Identify all lines below that hold "duration" and collect them.
====== DATA SHOWN ======
(** *** Rendering *)

Definition render_images (self : t) (indentStr : string) (item : SitemapItem) : string :=
  match images item with
  | Some l =>
      String.concat "" ((fun image =>
        indentStr +:+ "  <image:image>" +:+ Str.nl
        +:+ indentStr +:+ "    <image:loc>" +:+ escapeXml self (ImageItem.url image)
            +:+ "</image:loc>" +:+ Str.nl
        +:+ (if truthy (ImageItem.title image) then
               indentStr +:+ "    <image:title>"
               +:+ escapeXml self (or_empty (ImageItem.title image))
               +:+ "</image:title>" +:+ Str.nl
             else "")
        +:+ (if truthy (ImageItem.caption image) then
               indentStr +:+ "    <image:caption>"
               +:+ escapeXml self (or_empty (ImageItem.caption image))
               +:+ "</image:caption>" +:+ Str.nl
             else "")
        +:+ indentStr +:+ "  </image:image>" +:+ Str.nl) <$> l)
  | None => ""
  end.

Definition render_video (self : t) (indentStr : string) (video : VideoItem.t) : string :=
  indentStr +:+ "  <video:video>" +:+ Str.nl
  +:+ indentStr +:+ "    <video:thumbnail_loc>"
      +:+ escapeXml self (VideoItem.thumbnail_url video)
      +:+ "</video:thumbnail_loc>" +:+ Str.nl
  +:+ indentStr +:+ "    <video:title><![CDATA[" +:+ VideoItem.title video
      +:+ "]]></video:title>" +:+ Str.nl
  +:+ indentStr +:+ "    <video:description><![CDATA[" +:+ VideoItem.description video
      +:+ "]]></video:description>" +:+ Str.nl
  +:+ (match VideoItem.duration video with
       | Some duration =>
           indentStr +:+ "    <video:duration>" +:+ Number_toString duration
           +:+ "</video:duration>" +:+ Str.nl
       | None => ""
       end)
  +:+ indentStr +:+ "  </video:video>" +:+ Str.nl.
======
* **YOUR RESPONSE**
  +:+ (match VideoItem.duration video with
       | Some duration =>
           indentStr +:+ "    <video:duration>" +:+ Number_toString duration
           +:+ "</video:duration>" +:+ Str.nl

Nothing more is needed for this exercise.